**Saved entries**:
....

(* ===== verification/CacheTrace.v ===== *)
(** * Hardware traces

    [get_raw_trace] and [get_trace] of [src/src/executor.py]: the microarchitectural
    state gem5 reports for a run, read from its TOML file, becomes the list that is
    hashed into the hardware trace. Parsing TOML and the hash are libraries. *)

From S2P Require Import Prelude Util Text Config.

Open Scope Z_scope.

(** ** The tags file *)

(** A parsed TOML value; a table keeps the order of its keys. *)
Inductive toml :=
  | TStr (s : string)
  | TTable (entries : list (string * toml)).

(** [t[key]] and [key in t.keys()] *)
Definition toml_get (t : toml) (key : string) : result toml :=
  match t with
  | TTable es => from_option KeyError (dict_get key es)
  | TStr _ => Raise TypeError
  end.
Definition toml_path (t : toml) (path : list string) : result toml :=
  for_each (λ key t, toml_get t key) path t.
Definition toml_has (t : toml) (path : list string) : bool := succeeds (toml_path t path).

(** [[int(x) for x in t[...].split()]] *)
Definition int_list (t : toml) (path : list string) : result (list Z) :=
  v ← toml_path t path;
  match v with TStr s => mapM py_int (words s) | TTable _ => Raise AttributeError end.

(** ** One source *)

(** What the trace of a run consists of. *)
Inductive trace_item := TInt (n : Z) | TData (t : toml).

(** The options the traces depend on. *)
Record trace_conf := mkTraceConf {
  tc_ipc : bool;
  tc_main_region_size : Z;
  tc_l1d_size : Z;
  tc_l1d_assoc : Z
}.

Section traces.
Variable cfg : trace_conf.

Definition SANDBOX_BASE_PADDR : Z := 0x3000.

(** [process]: a tag of the sandbox keeps its offset; any other keeps the bits that
    select its set, with a marker. *)
Definition process (tag : Z) : Z :=
  let tag := tag - SANDBOX_BASE_PADDR in
  if (0 <=? tag) && (tag <? tc_main_region_size cfg) then tag
  else
    let set_identifier := Z.land tag (tc_l1d_size cfg / tc_l1d_assoc cfg - 1) in
    Z.lor set_identifier (tc_main_region_size cfg).

Definition in_sandbox (tag : Z) : bool :=
  (SANDBOX_BASE_PADDR <=? tag) && (tag <? SANDBOX_BASE_PADDR + tc_main_region_size cfg).

(** A cache's tags: the classic hierarchy, or Ruby's controller. The replacement
    state is asked for with [getattr] on a dict, which never has it. *)
Definition cache_tags (cpu ruby : string) (tags : toml) : result (list Z) :=
  if toml_has tags ["system"; "cpu"; cpu] then int_list tags ["system"; "cpu"; cpu; "addresses"]
  else if toml_has tags ["system"; "ruby"; "l1_cntrl0"; ruby]
  then int_list tags ["system"; "ruby"; "l1_cntrl0"; ruby; "addresses"]
  else Raise SystemExit.

Definition tlb_entries (tags : toml) : result (list Z) :=
  tlb ← toml_path tags ["system"; "cpu"; "dtb"];
  match tlb with
  | TTable es =>
      mapM (λ '(_, e), v ← toml_get e "paddr";
                       match v with TStr s => py_int s | TTable _ => Raise TypeError end)
        (List.filter (λ '(name, _), startswith "Entry" name) es)
  | TStr _ => Raise TypeError
  end.

(** [str.join] over the predictor's entries needs every one to be text. *)
Definition branch_pred_state (tags : toml) : result toml :=
  pred ← toml_path tags ["system"; "cpu"; "branchPred"];
  match pred with
  | TTable es =>
      assert_ (forallb (λ '(_, v), match v with TStr _ => true | TTable _ => false end) es) TypeError;;
      Ok pred
  | TStr _ => Raise AttributeError
  end.

(** [state.sort()] *)
Definition sort_state : list Z → list Z := merge_sort Z.le.

Definition source_trace (tags : toml) (src : string) : result (list trace_item) :=
  if (src =? "data_cache")%string then
    state ← cache_tags "dcache" "L1Dcache" tags;
    let state := if tc_ipc cfg then process <$> state else state in
    Ok (TInt <$> sort_state state)
  else if (src =? "instr_cache")%string then
    state ← cache_tags "icache" "L1Icache" tags; Ok (TInt <$> sort_state state)
  else if (src =? "dtlb")%string then
    state ← tlb_entries tags;
    let state := if tc_ipc cfg then List.filter in_sandbox state else state in
    Ok (TInt <$> sort_state state)
  else if (src =? "branch_pred_state")%string then s ← branch_pred_state tags; Ok [TData s]
  else if mem src ["branch_predictions"; "branch_predictions_timing"] then
    s ← toml_path tags ["branchPredictionLog"; "log"]; Ok [TData s]
  else if mem src ["access_timing"; "access_order"] then
    s ← toml_path tags ["accessLog"; "log"]; Ok [TData s]
  else if (src =? "commit")%string then
    s ← toml_path tags ["commit"; "log"]; Ok [TData s]
  else Raise SystemExit.

(** [get_raw_trace]: the sources of the attacker mode in order, [None] when it names none. *)
Definition get_raw_trace (sources : option (list string)) (tags : toml) : result (list trace_item) :=
  sources ← from_option SystemExit sources;
  parts ← mapM (source_trace tags) sources; Ok (mjoin parts).

(** [get_trace]: [digest] is the 64-bit xxhash of the printed list. *)
Definition get_trace (digest : list trace_item → Z) (sources : option (list string)) (tags : toml)
    : result Z :=
  trace ← get_raw_trace sources tags; Ok (digest trace mod (Z.shiftl 2 64 - 1)).
End traces.

(** ** What two equal traces mean *)

#[export] Instance Zle_total : Total Z.le.
Proof. intros x y. lia. Qed.
#[export] Instance Zle_antisymm : AntiSymm (=) Z.le.
Proof. intros x y. lia. Qed.
#[export] Instance Zle_trans : Transitive Z.le.
Proof. intros x y z. lia. Qed.

(** Sorting forgets the order and nothing else. *)
Lemma sort_state_eq l k : sort_state l = sort_state k ↔ l ≡ₚ k.
Proof.
  unfold sort_state. split.
  - intros H. by rewrite <- (merge_sort_Permutation Z.le l), H, merge_sort_Permutation.
  - intros H. apply (Sorted_unique Z.le).
    + apply Sorted_merge_sort, _.
    + apply Sorted_merge_sort, _.
    + by rewrite !merge_sort_Permutation.
Qed.

#[export] Instance TInt_inj : Inj (=) (=) TInt.
Proof. by intros x y [= ->]. Qed.

Lemma lor_ge a b : 0 ≤ a → 0 ≤ b → b ≤ Z.lor a b.
Proof.
  intros Ha Hb.
  assert (H : Z.lor b a = b + Z.ldiff a b).
  { rewrite <- lor_disjoint_add.
    - apply Z.bits_inj'. intros i Hi. rewrite !Z.lor_spec, Z.ldiff_spec.
      by destruct (Z.testbit a i), (Z.testbit b i).
    - apply Z.bits_inj'. intros i Hi. rewrite Z.land_spec, Z.ldiff_spec, Z.bits_0.
      by destruct (Z.testbit a i), (Z.testbit b i). }
  rewrite Z.lor_comm, H. assert (0 ≤ Z.ldiff a b) by (apply Z.ldiff_nonneg; lia). lia.
Qed.

Section equal.
Variable cfg : trace_conf.
Hypothesis Hsize : 0 < tc_main_region_size cfg.
Hypothesis Hways : 0 < tc_l1d_assoc cfg ≤ tc_l1d_size cfg.

(** The physical addresses of the sandbox's main region. *)
Definition inside (tag : Z) : Prop :=
  SANDBOX_BASE_PADDR ≤ tag < SANDBOX_BASE_PADDR + tc_main_region_size cfg.
#[export] Instance inside_dec tag : Decision (inside tag).
Proof. unfold inside. apply _. Defined.

(** The bits of an address that choose its cache set. *)
Definition set_bits (tag : Z) : Z :=
  Z.land (tag - SANDBOX_BASE_PADDR) (tc_l1d_size cfg / tc_l1d_assoc cfg - 1).

Lemma process_inside tag : inside tag → process cfg tag = tag - SANDBOX_BASE_PADDR.
Proof.
  unfold inside, process. intros H. cbv zeta.
  destruct (Z.leb_spec 0 (tag - SANDBOX_BASE_PADDR)); [|lia].
  by destruct (Z.ltb_spec (tag - SANDBOX_BASE_PADDR) (tc_main_region_size cfg)); [|lia].
Qed.

Lemma process_outside tag : ¬ inside tag → process cfg tag = Z.lor (set_bits tag) (tc_main_region_size cfg).
Proof.
  unfold inside, process. intros H. cbv zeta.
  destruct (Z.leb_spec 0 (tag - SANDBOX_BASE_PADDR)); [|done].
  by destruct (Z.ltb_spec (tag - SANDBOX_BASE_PADDR) (tc_main_region_size cfg)); [lia|].
Qed.

Lemma set_bits_nonneg tag : 0 ≤ set_bits tag.
Proof.
  assert (1 ≤ tc_l1d_size cfg / tc_l1d_assoc cfg) by (apply Z.div_le_lower_bound; lia).
  pose proof (land_nonneg_le (tag - SANDBOX_BASE_PADDR) (tc_l1d_size cfg / tc_l1d_assoc cfg - 1)).
  unfold set_bits. lia.
Qed.

(** Processed tags below the marker are exactly those of the sandbox. *)
Lemma process_small tag : process cfg tag < tc_main_region_size cfg ↔ inside tag.
Proof.
  destruct (decide (inside tag)) as [H|H].
  - rewrite process_inside by done. unfold inside in *. split; [done|lia].
  - rewrite process_outside by done. split; [|done].
    pose proof (lor_ge (set_bits tag) (tc_main_region_size cfg) (set_bits_nonneg tag)). lia.
Qed.

Lemma process_filter (l : list Z) :
  filter (λ x, x < tc_main_region_size cfg) (fmap (M := list) (process cfg) l)
    = (λ tag, tag - SANDBOX_BASE_PADDR) <$> filter inside l
  ∧ filter (λ x, ¬ x < tc_main_region_size cfg) (fmap (M := list) (process cfg) l)
    = (λ tag, Z.lor (set_bits tag) (tc_main_region_size cfg)) <$> filter (λ tag, ¬ inside tag) l.
Proof.
  induction l as [|tag l [IH1 IH2]]; [done|]. rewrite fmap_cons, !filter_cons.
  destruct (decide (inside tag)) as [H|H]; pose proof (process_small tag) as Hs.
  - rewrite !decide_True, !decide_False by tauto. rewrite fmap_cons, IH1, IH2, process_inside by done. done.
  - rewrite !decide_False, !decide_True by tauto. rewrite fmap_cons, IH1, IH2, process_outside by done. done.
Qed.

Lemma processed_permutation (l k : list Z) :
  process cfg <$> l ≡ₚ process cfg <$> k ↔
    filter inside l ≡ₚ filter inside k
    ∧ (λ tag, Z.lor (set_bits tag) (tc_main_region_size cfg)) <$> filter (λ tag, ¬ inside tag) l
      ≡ₚ (λ tag, Z.lor (set_bits tag) (tc_main_region_size cfg)) <$> filter (λ tag, ¬ inside tag) k.
Proof.
  destruct (process_filter l) as [L1 L2], (process_filter k) as [K1 K2]. split.
  - intros H. rewrite <- L2, <- K2. split; [|by rewrite H].
    assert (Hback : ∀ x : list Z,
      (λ y, y + SANDBOX_BASE_PADDR) <$> ((λ tag, tag - SANDBOX_BASE_PADDR) <$> x) = x).
    { intros x. rewrite <- list_fmap_compose. rewrite <- (list_fmap_id x) at 2.
      apply list_fmap_ext. intros i y _. unfold compose. cbn. lia. }
    rewrite <- (Hback (filter inside l)), <- (Hback (filter inside k)), <- L1, <- K1. by rewrite H.
  - intros [Hi Ho].
    rewrite <- (filter_app_complement (λ x, x < tc_main_region_size cfg) (fmap (M := list) (process cfg) l)).
    rewrite <- (filter_app_complement (λ x, x < tc_main_region_size cfg) (fmap (M := list) (process cfg) k)).
    by rewrite L1, L2, K1, K2, Hi, Ho.
Qed.

(** C32: In the IPC mode two runs have equal data-cache traces exactly when the same
    lines of the sandbox are cached and the lines outside it fill the same sets,
    marked: neither the order in which gem5 lists the ways, nor which line outside
    the sandbox was replaced, is observed; a line of the sandbox is never taken for
    one outside. *)
Theorem data_cache_trace_equal tags1 tags2 l1 l2 :
  tc_ipc cfg = true →
  cache_tags "dcache" "L1Dcache" tags1 = Ok l1 → cache_tags "dcache" "L1Dcache" tags2 = Ok l2 →
  get_raw_trace cfg (Some ["data_cache"]) tags1 = get_raw_trace cfg (Some ["data_cache"]) tags2 ↔
    filter inside l1 ≡ₚ filter inside l2
    ∧ (λ tag, Z.lor (set_bits tag) (tc_main_region_size cfg)) <$> filter (λ tag, ¬ inside tag) l1
      ≡ₚ (λ tag, Z.lor (set_bits tag) (tc_main_region_size cfg)) <$> filter (λ tag, ¬ inside tag) l2.
Proof.
  intros Hipc H1 H2. rewrite <- processed_permutation, <- sort_state_eq.
  unfold get_raw_trace. cbn. unfold source_trace. cbn. rewrite H1, H2, Hipc. cbn.
  rewrite !app_nil_r. split; [|by intros ->]. intros [= H]. by apply (inj (fmap TInt)) in H.
Qed.
End equal.

(** The hash is reduced modulo a number above 2^64: nothing is lost. *)
Theorem get_trace_digest cfg digest sources tags :
  (∀ t, 0 ≤ digest t < 2 ^ 64) →
  get_trace cfg digest sources tags = (digest <$> get_raw_trace cfg sources tags).
Proof.
  intros Hd. unfold get_trace. destruct (get_raw_trace cfg sources tags) as [t|]; cbn; [|done].
  f_equal. apply Z.mod_small. specialize (Hd t). rewrite Z.shiftl_mul_pow2 by lia. lia.
Qed.

(** ** A two-line cache *)

Module TraceDemo.
Definition cfg : trace_conf := mkTraceConf true 4096 32768 8.
Definition tags (addresses : string) : toml :=
  TTable [("system", TTable [("cpu", TTable [("dcache", TTable [("addresses", TStr addresses)])])])].
End TraceDemo.

Lemma data_cache_trace_equal_witness :
  let cfg := TraceDemo.cfg in
  let t1 := TraceDemo.tags "12352 98304 12288" in let t2 := TraceDemo.tags "12288 12352 131072" in
  let l1 := [12352; 98304; 12288] in let l2 := [12288; 12352; 131072] in
  get_raw_trace cfg (Some ["data_cache"]) t1 = get_raw_trace cfg (Some ["data_cache"]) t2 ↔
    filter (inside cfg) l1 ≡ₚ filter (inside cfg) l2
    ∧ (λ tag, Z.lor (set_bits cfg tag) 4096) <$> filter (λ tag, ¬ inside cfg tag) l1
      ≡ₚ (λ tag, Z.lor (set_bits cfg tag) 4096) <$> filter (λ tag, ¬ inside cfg tag) l2.
Proof.
  apply (data_cache_trace_equal TraceDemo.cfg); [cbn; lia|cbn; lia|reflexivity|vm_compute; reflexivity..].
Defined.

Lemma get_trace_digest_witness :
  get_trace TraceDemo.cfg (λ t, Z.of_nat (length t) mod 2 ^ 64) (Some ["data_cache"]) (TraceDemo.tags "12352")
  = ((λ t, Z.of_nat (length t) mod 2 ^ 64) <$> get_raw_trace TraceDemo.cfg (Some ["data_cache"]) (TraceDemo.tags "12352")).
Proof. apply get_trace_digest. intros t. apply Z.mod_pos_bound. lia. Defined.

....

**PROMPT**: Reproduce every line above that contains the string "Theorem".

**SOLUTION**:
Theorem data_cache_trace_equal tags1 tags2 l1 l2 :
Theorem get_trace_digest cfg digest sources tags :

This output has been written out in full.